━━ LISTED ENTRIES ━━
(** * Brain Trip planner: the trivia and suggestion pipeline of the server

    A shallow embedding of the validation, shuffling, hashing, ranking and
    caching code of [server/routes.ts], with the properties the
    specification states about it.

    Conventions of the embedding:
    - a JavaScript string is a [string]: a sequence of code units below 256
      (the Latin-1 range), on which [toLowerCase], [trim] and the regular
      expression classes are given as the language defines them;
    - a JavaScript number is a rational [Q], the value of the double; a
      32-bit integer is a [Z] with its wrap-around written out ([toInt32]);
    - a value of type [any] is a [value];
    - an exception is the [Throw] case of [result]; [Math.random] reads an
      explicit stream of draws. *)

From Stdlib Require Import ZArith QArith Qround Lqa String Ascii List Lia Permutation Sorted.
From stdpp Require Import gmap strings list.

Set Warnings "-register-all".

Local Open Scope string_scope.
Local Open Scope Z_scope.

(** ** Code units and strings *)

Module Str.

Definition code (c : ascii) : Z := Z.of_N (N_of_ascii c).

Definition chr (n : Z) : ascii := ascii_of_N (Z.to_N n).

Definition between (lo hi : Z) (c : ascii) : bool :=
  (lo <=? code c) && (code c <=? hi).

Definition is_digit (c : ascii) : bool := between 48 57 c.
Definition is_upper (c : ascii) : bool := between 65 90 c.
Definition is_lower (c : ascii) : bool := between 97 122 c.

(** [\w] of a regular expression without the [u] flag: [A-Za-z0-9_]. *)
Definition is_word (c : ascii) : bool :=
  is_digit c || is_upper c || is_lower c || (code c =? 95).

(** White space of [String.prototype.trim] and of [\s], below 256:
    TAB, LF, VT, FF, CR, SPACE and NBSP. *)
Definition is_space (c : ascii) : bool :=
  between 9 13 c || (code c =? 32) || (code c =? 160).

(** [toLowerCase] on one code unit: A-Z, and the Latin-1 capitals
    U+00C0..U+00DE without the multiplication sign U+00D7. *)
Definition lower_char (c : ascii) : ascii :=
  if is_upper c || (between 192 222 c && negb (code c =? 215))
  then chr (code c + 32) else c.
━━━
PROBLEM TO SOLVE:
Every line from the one that holds "From Stdlib Require" to the end of the data above should be given again exactly, with that line and the last one both kept.

OUTPUT BELOW:
From Stdlib Require Import ZArith QArith Qround Lqa String Ascii List Lia Permutation Sorted.
From stdpp Require Import gmap strings list.

Set Warnings "-register-all".

Local Open Scope string_scope.
Local Open Scope Z_scope.

(** ** Code units and strings *)

Module Str.

Definition code (c : ascii) : Z := Z.of_N (N_of_ascii c).

Definition chr (n : Z) : ascii := ascii_of_N (Z.to_N n).

Definition between (lo hi : Z) (c : ascii) : bool :=
  (lo <=? code c) && (code c <=? hi).

Definition is_digit (c : ascii) : bool := between 48 57 c.
Definition is_upper (c : ascii) : bool := between 65 90 c.
Definition is_lower (c : ascii) : bool := between 97 122 c.

(** [\w] of a regular expression without the [u] flag: [A-Za-z0-9_]. *)
Definition is_word (c : ascii) : bool :=
  is_digit c || is_upper c || is_lower c || (code c =? 95).

(** White space of [String.prototype.trim] and of [\s], below 256:
    TAB, LF, VT, FF, CR, SPACE and NBSP. *)
Definition is_space (c : ascii) : bool :=
  between 9 13 c || (code c =? 32) || (code c =? 160).

(** [toLowerCase] on one code unit: A-Z, and the Latin-1 capitals
    U+00C0..U+00DE without the multiplication sign U+00D7. *)
Definition lower_char (c : ascii) : ascii :=
  if is_upper c || (between 192 222 c && negb (code c =? 215))
  then chr (code c + 32) else c.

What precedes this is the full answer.